March 29th, 2010
GigaOM had a good overview of the newspaper industry over the weekend, and it reminded me of current conversation in the education world around transformation. After running through the litany of problems and declining revenues facing this traditional media segment, the article pointed to the industry’s general response.
So what are newspapers doing about it? Well, the main thing they seem to be doing is putting up walls. The Times of London said it will soon charge users for access to its web sites at the rate of 1 pound ($1.49) for a day and 2 pounds for a week under the mistaken impression that the way to determine the value of something is to put a price on it (the only way, of course, is to find someone willing to buy it). Meanwhile, the Wall Street Journal is turning to new technologies such as the Apple iPad — but is taking a distinctly old-school approach to the new device, saying it’s planning to charge $17.99 a month for the newspaper on the iPad (this interesting fact appeared at the very bottom of a story in the Journal itself, quoting someone described as “a person familiar with the matter”).
The newspaper industry has seen the media revolution happening in front of its eyes, yet has not been able to react or adapt quickly enough to take advantage. Why? My personal sense is that, because the revolution did not speak the same language as the traditional media industry, newspapers just didn’t take it seriously. I’m not saying that newspapers couldn’t understand the language of the media revolution, but rather that they did understand but chose to ignore it because the language seemed too radical or different from the familiar. It didn’t make sense in terms of their own language and world view, so they rejected its relevance.
As a person who has spent a significant portion of his professional career focused on language learning and inter-cultural communication, I have witnessed and experienced this phenomenon many times. I have watched as the words of outsiders or non-native speakers were viewed with mistrust or disbelief because they were not spoken by an insider or native speaker. Such encounters normally resolve themselves with one of the following outcomes:
- The native culture group rejects the foreign culture group outright and does not allow any relationship to occur, be it linguistic, cultural, or ideological.
- The native speakers develop close relationships with the non-native speakers and develop enough interpersonal trust to overcome linguistic and cultural differences. This does not guarantee the acceptance of foreign ideas but it certainly leads to having those ideas listened to and taken seriously. In this outcome, a lack of linguistic and cultural affinity is counterbalanced by interpersonal relationships.
- A significant number of native speakers take the time to learn the language and culture of the outsiders and then translate the new ideas to others within the native culture group. The acceptance of the new ideas in this scenario is dependent on the status or acceptance of the native speakers who are representing the ideas within their group.
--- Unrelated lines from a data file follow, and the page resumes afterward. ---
(** ** Samples and days *)

(** X7. The source index is [min(d, len(timestamps) - 1)], so once the
    day offset reaches the last hourly sample the loop keeps predicting
    from that one sample: all the points from rank [len(timestamps) - 1]
    on carry the same value. *)
Theorem forecast_repeats_last_sample
  (float_of_str : string -> option float) (joblib_load : loader)
  (r : Main.hourly_arrays) (today : date) (ts : list value) (w : world) :
  Main.timestamps r = VList ts -> ts <> [] ->
  pollutant_arrays r ->
  horizon_representable today ->
  exists pts w',
    Main.build_forecast_30d float_of_str joblib_load r today w = (pts, Ok tt, w') /\
    (forall j k p q,
       (length ts - 1 <= j)%nat -> (length ts - 1 <= k)%nat ->
       pts !! j = Some p -> pts !! k = Some q ->
       Main.fp_predicted_aqi p = Main.fp_predicted_aqi q).
Proof.
  intros Hts Hne Harr Hday.
  destruct (build_forecast_30d_lists float_of_str joblib_load r today ts w
              Hts Hne Harr Hday) as (w' & Hloop).
  eexists _, w'. split; [exact Hloop|].
  assert (forall k p,
            (length ts - 1 <= k)%nat ->
            map (forecast_point float_of_str r (Z.of_nat (length ts)) today
                   (resolved_model joblib_load w)) (py_range 30) !! k = Some p ->
            Main.fp_predicted_aqi p
              = py_max Float64.zero
                  (or_50 (Main.call_predict (resolved_model joblib_load w)
                            [Main.feature_row
                               (features_at float_of_str r
                                  (Z.of_nat (length ts) - 1))]))) as Hval.
  { intros k p Hk. rewrite lookup_map.
    destruct (py_range 30 !! k) as [d|] eqn:Ed; [|discriminate].
    assert (k < 30)%nat as Hk'
      by (apply lookup_lt_Some in Ed; now rewrite py_range_length in Ed).
    rewrite (py_range_lookup 30 k Hk') in Ed. injection Ed as <-.
    cbn [option_map]. intros [= <-]. unfold forecast_point.
    cbn [Main.fp_predicted_aqi].
    replace (Z.min (Z.of_nat k) (Z.of_nat (length ts) - 1))
      with (Z.of_nat (length ts) - 1) by lia.
    reflexivity. }
  intros j k p q Hj Hk Hp Hq.
  rewrite (Hval j p Hj Hp), (Hval k q Hk Hq). reflexivity.
Qed.

Lemma forecast_repeats_last_sample_witness :
  exists pts w',
    Main.build_forecast_30d toy_parser first_feature_artifact flaky_scenario
      a_day initial_world = (pts, Ok tt, w') /\
    (forall p q, pts !! 2%nat = Some p -> pts !! 29%nat = Some q ->
       Main.fp_predicted_aqi p = Main.fp_predicted_aqi q).
Proof.
  destruct (forecast_repeats_last_sample toy_parser first_feature_artifact
              flaky_scenario a_day [VStr "t0"; VStr "t1"; VStr "t2"] initial_world)
    as (pts & w' & Hrun & Hsame).
  - reflexivity.
  - discriminate.
  - repeat split.
  - split; vm_compute; discriminate.
  - exists pts, w'. split; [exact Hrun|].
    intros p q Hp Hq. apply (Hsame 2%nat 29%nat p q); [simpl; lia..|exact Hp|exact Hq].
Defined.

(** ** The forecasts of a response *)

Section ResponseFacts.

Variable float_of_str : string -> option float.
Variable joblib_load : loader.
Variable fetch_air_quality : float -> float -> result value.
Variable fetch_weather : float -> float -> result value.
Variable today : date.
Variable utcnow_isoformat : string.

(** After the first steps the model is cached, and it stays so through
    the two forecast blocks. *)
Lemma live_success_cached (lat lon : float) (city : option string)
  (w w1 : world) (aq : value) (wth : Main.Weather)
  (comps : Main.AQIFeatures) (aqi3 : float) :
  Main.live_prelude float_of_str joblib_load fetch_air_quality fetch_weather
    lat lon w = (Ok (aq, wth, comps, aqi3), w1) ->
  exists m,
    Main.call_predict (Some m) [Main.feature_row comps] = Ok aqi3 /\
    main_model_cache w1 = Some m /\
    main_model_cache
      (snd (Main.forecast30_section float_of_str joblib_load aq today w1)) = Some m /\
    main_model_cache
      (snd (Main.hourly_section float_of_str joblib_load aq
              (snd (Main.forecast30_section float_of_str joblib_load aq today w1))))
      = Some m.
Proof.
  intros Hpre.
  destruct (live_prelude_inv float_of_str joblib_load fetch_air_quality
              fetch_weather lat lon w w1 aq wth comps aqi3 Hpre)
    as (_ & _ & _ & Hp).
  destruct (predict_3h_success joblib_load comps w w1 aqi3 Hp) as (m & Hc & Hv).
  exists m. split; [exact Hv|]. split; [exact Hc|].
  pose proof (forecast30_section_evolves float_of_str joblib_load aq today w1)
    as (_ & _ & _ & _ & H2).
  destruct (H2 m Hc) as (Hc2 & _ & _). split; [exact Hc2|].
  pose proof (hourly_section_evolves float_of_str joblib_load aq
                (snd (Main.forecast30_section float_of_str joblib_load aq today w1)))
    as (_ & _ & _ & _ & H3).
  now destruct (H3 m Hc2) as (Hc3 & _ & _).
Qed.

Lemma live_response_forecasts (lat lon : float) (city : option string)
  (w w1 : world) (aq : value) (wth : Main.Weather)
  (comps : Main.AQIFeatures) (aqi3 : float) :
  horizon_representable today ->
  Main.live_prelude float_of_str joblib_load fetch_air_quality fetch_weather
    lat lon w = (Ok (aq, wth, comps, aqi3), w1) ->
  exists h m body w',
    Main.live float_of_str joblib_load fetch_air_quality fetch_weather today
      utcnow_isoformat lat lon city w = (Main.Returned body, w') /\
    Main.read_hourly aq = Ok (arrays_of h) /\
    Main.build_features float_of_str (arrays_of h) 0 = Ok comps /\
    Main.call_predict (Some m) [Main.feature_row comps] = Ok aqi3 /\
    Main.predicted_aqi_3h body = aqi3 /\
    (forall n, py_len (Main.timestamps (arrays_of h)) = Ok n ->
       Main.forecast_30d body
         = map (forecast_point float_of_str (arrays_of h) n today (Some m))
             (py_range 30)) /\
    (forall e, py_len (Main.timestamps (arrays_of h)) = Raise e ->
       Main.forecast_30d body = [] /\ Main.hourly_aqi body = []) /\
    (forall items, py_slice_items (Main.timestamps (arrays_of h)) 24 = Ok items ->
       Main.hourly_aqi body
         = map (hourly_point float_of_str (arrays_of h) (Some m))
             (enumerate items)).
Proof.
  intros Hday Hpre.
  destruct (live_prelude_inv float_of_str joblib_load fetch_air_quality
              fetch_weather lat lon w w1 aq wth comps aqi3 Hpre)
    as (_ & _ & Hcomps & _).
  destruct (current_features_build float_of_str aq comps Hcomps)
    as (d & h & _ & _ & Hread & Hzero & Hfeat).
  destruct (live_success_cached lat lon city w w1 aq wth comps aqi3 Hpre)
    as (m & Hv & Hc1 & Hc2 & _).
  exists h, m. eexists _, _.
  split; [apply live_response; exact Hpre|]. cbn.
  split; [exact Hread|]. split; [exact Hzero|]. split; [exact Hv|].
  split; [reflexivity|].
  split; [|split].
  - intros n Hn.
    rewrite (forecast30_section_sized float_of_str joblib_load aq (arrays_of h)
               today n w1 Hday Hread Hn Hfeat).
    now rewrite (resolved_cached joblib_load w1 m Hc1).
  - intros e He. split.
    + now apply (forecast30_section_unsized float_of_str joblib_load aq
                   (arrays_of h) today e).
    + apply (hourly_section_unsliceable float_of_str joblib_load aq
               (arrays_of h) TypeError); [exact Hread|].
      now apply (unsized_is_unsliceable _ e).
  - intros items Hitems.
    rewrite (hourly_section_items float_of_str joblib_load aq (arrays_of h)
               items _ Hread Hitems).
    + now rewrite (resolved_cached joblib_load _ m Hc2).
    + intros i Hi. apply Hfeat. lia.
Qed.

(** X8. In a response whose timestamps array is not empty, the first
    hourly entry carries the first timestamp with the 3-hour prediction
    of the response, and the first forecast day is dated tomorrow and
    carries that same prediction clamped at 0.0: all three are the model's
    answer on the first sample. *)
Theorem first_entries_repeat_current_prediction
  (lat lon : float) (city : option string) (w w1 : world) (aq : value)
  (wth : Main.Weather) (comps : Main.AQIFeatures) (aqi3 : float)
  (r : Main.hourly_arrays) (t : value) (ts : list value) :
  horizon_representable today ->
  Main.live_prelude float_of_str joblib_load fetch_air_quality fetch_weather
    lat lon w = (Ok (aq, wth, comps, aqi3), w1) ->
  Main.read_hourly aq = Ok r ->
  Main.timestamps r = VList (t :: ts) ->
  exists body w',
    Main.live float_of_str joblib_load fetch_air_quality fetch_weather today
      utcnow_isoformat lat lon city w = (Main.Returned body, w') /\
    Main.predicted_aqi_3h body = aqi3 /\
    Main.hourly_aqi body !! 0%nat
      = Some {| Main.hp_time := t; Main.hp_predicted_aqi := aqi3 |} /\
    Main.forecast_30d body !! 0%nat
      = Some {| Main.fp_date :=
                  {| Datetime.toordinal := Datetime.toordinal today + 1 |};
                Main.fp_predicted_aqi := py_max Float64.zero aqi3 |}.
Proof.
  intros Hday Hpre Hr Hts.
  destruct (live_response_forecasts lat lon city w w1 aq wth comps aqi3 Hday Hpre)
    as (h & m & body & w' & Hlive & Hread & Hzero & Hv & Haqi & H30 & _ & Hh).
  rewrite Hr in Hread. injection Hread as Heq. subst r.
  exists body, w'. split; [exact Hlive|]. split; [exact Haqi|]. split.
  - rewrite (Hh (take 24 (t :: ts))) by now rewrite Hts.
    rewrite lookup_map, enumerate_lookup.
    change (take 24 (t :: ts) !! 0%nat) with (Some t).
    cbn [option_map]. unfold hourly_point, features_at. cbn [fst snd].
    change (Z.of_nat 0) with 0.
    now rewrite Hzero, Hv.
  - rewrite (H30 (Z.of_nat (length (t :: ts)))) by now rewrite Hts.
    rewrite lookup_map, (py_range_lookup 30 0) by lia. cbn [option_map].
    unfold forecast_point, features_at.
    replace (Z.min (Z.of_nat 0) (Z.of_nat (length (t :: ts)) - 1)) with 0
      by (simpl length; lia).
    now rewrite Hzero, Hv.
Qed.

(** X9. In a response, as long as hourly samples are available the
    "days" of the 30-day forecast are the hours of the hourly series:
    for every rank [k] below the number of timestamps, forecast entry [k]
    carries the value of hourly entry [k] clamped at 0.0. *)
Theorem response_day_is_clamped_hour
  (lat lon : float) (city : option string) (w w1 : world) (aq : value)
  (wth : Main.Weather) (comps : Main.AQIFeatures) (aqi3 : float)
  (r : Main.hourly_arrays) (ts : list value) :
  horizon_representable today ->
  Main.live_prelude float_of_str joblib_load fetch_air_quality fetch_weather
    lat lon w = (Ok (aq, wth, comps, aqi3), w1) ->
  Main.read_hourly aq = Ok r ->
  Main.timestamps r = VList ts ->
  exists body w',
    Main.live float_of_str joblib_load fetch_air_quality fetch_weather today
      utcnow_isoformat lat lon city w = (Main.Returned body, w') /\
    (forall k p q,
       (k < length ts)%nat ->
       Main.hourly_aqi body !! k = Some p ->
       Main.forecast_30d body !! k = Some q ->
       Main.fp_predicted_aqi q = py_max Float64.zero (Main.hp_predicted_aqi p)).
Proof.
  intros Hday Hpre Hr Hts.
  destruct (live_response_forecasts lat lon city w w1 aq wth comps aqi3 Hday Hpre)
    as (h & m & body & w' & Hlive & Hread & _ & _ & _ & H30 & _ & Hh).
  rewrite Hr in Hread. injection Hread as Heq. subst r.
  exists body, w'. split; [exact Hlive|].
  intros k p q Hk.
  rewrite (Hh (take 24 ts)) by now rewrite Hts.
  rewrite (H30 (Z.of_nat (length ts))) by now rewrite Hts.
  rewrite !lookup_map, enumerate_lookup.
  destruct (take 24 ts !! k) as [t|]; [|discriminate].
  destruct (py_range 30 !! k) as [d|] eqn:Ed; [|discriminate].
  assert (k < 30)%nat as Hk'
    by (apply lookup_lt_Some in Ed; now rewrite py_range_length in Ed).
  rewrite (py_range_lookup 30 k Hk') in Ed. injection Ed as <-.
  cbn [option_map]. intros [= <-] [= <-].
  unfold forecast_point, hourly_point.
  cbn [Main.fp_predicted_aqi Main.hp_predicted_aqi fst].
  replace (Z.min (Z.of_nat k) (Z.of_nat (length ts) - 1)) with (Z.of_nat k) by lia.
  reflexivity.
Qed.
This acceptance based on culture and language strikes me as particularly relevant as I watch reactions to Anya Kamenetz’s ideas from her upcoming book, Edupunks, Edupreneurs, and the Coming Transformation of Higher Education. She lists some of her basic ideas in this Inside Higher Ed article, pointing to the broad decline of the university system and its inevitable transformation through open courseware, technology, and personal learning networks. While I definitely think Ms. Kamenetz has some valid ideas that are worth reading and considering, what I think is most important is how those within education react to her ideas. She is an outsider after all, and it is worth examining the effort made by those in the native culture she discusses to understand her and the revolution she describes (see early examples from Tony Bates and Michael Feldstein).
What also strikes me as important in any discussion about revolutionary change is the basic human tendency to argue with the inevitable. I’m not suggesting that the revolution Ms. Kamenetz describes is our unavoidable destiny, but other, more tangible changes in education definitely are. We will, for example, see a fairly complete transition to digital textbooks in the coming decade. We will also see a radical change in the actual design and makeup of textbooks. With those changes, as with others, the position we should take is not one of denial or of questioning how this could possibly happen given the way we have been doing things. Rather, we should accept and embrace such changes as inevitable and determine how we can adapt to the coming evolution(s) in the most positive manner possible.
There are certainly changes, and radical ones, coming to education. My question is whether we will be like the newspaper industry that has seen the media revolution happening in front of its eyes, yet has not been able to react or adapt quickly enough to take advantage. Ultimately, I hope we will take the time to understand the language of educational revolution and accept or reject it based on the merit of the ideas themselves and not with regards to how well they align with our own language and thinking.